Ленинград выглядел мрачно. Он был затемнен. Мы выступили пешим ходом прямо с вокзала – а мороз жуткий, за сорок градусов. И тут нам стало тяжело – нас же никто не тренировал на марш-броски, а тут нам приходилось идти в полном снаряжении, винтовка восемь килограмм, патроны… У нас были привалы в буквальном смысле слова – валились прямо на тротуар. Мы были уверены, что этот наш поход – последний. Пока идешь – потеешь. Чуть прилег на троттуар отдохнуть – чувствуешь, как заледеневаешь. Но никакой паники в городе не было – нас провожали такими сердобольными взглядами. Одна женщина запричитала, помню, нам вслед: солдатики-касатики, не ходите вы туда…

Знаете, очень тогда все было странно. Настроены на самом деле все были геройски – мальчишки, одно слово. Но кроме настроения, ничто не указывало на то, что нас впереди ждет что-то хорошее. Я получил письмо от товарища, который уже был на фронте, и он писал, что там творится форменный ужас и что он устроился в хозвзвод и только потому выжил. Не знаю, как цензура это пропустила, видимо, не до того им было.

Пешком, значит, пошли на фронт. Пришли на позиции ночью. Холод был смертельный. Подготовка у нас, как вы понимаете, была нулевая. На следующий день наша разведрота пошла в разведку – чуть не строем. Финны подпустили их поближе, а потом накрыли одним выстрелом из миномета. Тут у нас геройства и боевого духа поубавилось…

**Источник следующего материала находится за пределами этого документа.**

(** The route [mine]: the last block is read, the proof searched from its
    proof, the reward transaction (sender ["0"], amount 1) submitted, and
    the block sealed with the digest of the block read at the start.
    [node_identifier] is the attribute of the application object, [now]
    the clock read inside [new_block].  Gives the answer with its status
    and the ledger after the request. *)
Definition mine (fuel : nat) (now : pyfloat) (node_identifier : string)
    (blockchain : Blockchain) : outcome (Forged * Z) * Blockchain :=
  match last_block blockchain with
  | Returns last =>
      let last_proof := proof last in
      match proof_of_work fuel last_proof with
      | Some found =>
          match new_transaction "0" node_identifier 1 blockchain with
          | (Returns _, pending) =>
              let link := VStr (hash last) in
              match new_block now found link pending with
              | (Returns block, sealed) =>
                  (Returns (mkForged "New Block Forged" (index block)
                              (transactions block) (proof block)
                              (previous_hash block), 200),
                   sealed)
              | (Raises e, after) => (Raises e, after)
              | (Unfinished, after) => (Unfinished, after)
              end
          | (Raises e, after) => (Raises e, after)
          | (Unfinished, after) => (Unfinished, after)
          end
      | None => (Unfinished, blockchain)
      end
  | Raises e => (Raises e, blockchain)
  | Unfinished => (Unfinished, blockchain)
  end.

На следующий день приходит нам приказ – в атаку. Мы только встали – начался обстрел. Мы спрятались за какие-то холмики. Присмотрелись – а это тела наших солдат, занесенные снегом. Они атаковали вчера. Мы пришли им на смену. Вообще финны воевали так: они строили хорошо укрепленные позиции только на возвышениях, простреливая все сверху. Если вдруг понимали, что мы сейчас возьмем их позиции – отходили назад, но никогда не принимали боя на равнине. Вот тебе и маленькая Финляндия – они так берегли людей. Для нас это была война странная, как сказали бы сейчас, виртуальная. Мы почти не видели финнов перед собой. При этом мы атаковали сплошным строем, так что они-то нас видели прекрасно и могли косить нас, как траву. Я не знаю, кто это придумал – но иначе как заваливание противника мертвыми телами это не назовешь. Удивительная тактика. Прибавьте к этому, что ни винтовочный наш огонь, ни артиллерийский никогда не корректировались – то есть наши могли из пушек бомбить пустое место. А вы знаете, что на Финской наши стратеги, еще мыслившие в категориях Гражданской войны, использовали конницу из Татарстана? Можете себе представить, что финны делали с такими удобными мишенями?

Финны особенно охотились за офицерами. Собственно, из нашего батальона выжил один, его фамилия Высоцкий. И выжил он только потому, что переоделся в солдатскую шинель и взял солдатскую винтовку вместо пистолета. Из полка осталось 800 человек, из нашего батальона – 19. И тем не менее мы продолжали наступать. В атаку нас поднимал политрук Длужневский – с ним вышла невероятная история. Снайпер прострелил ему голову, и у него выбило глаз. Выбило – но не повредило, и глаз повис на ниточке. Так врачи в госпитале вправили его обратно! Длужневский потом рассказывал, что в тот момент видел одновременно и перед собой, и под собой, в двух плоскостях!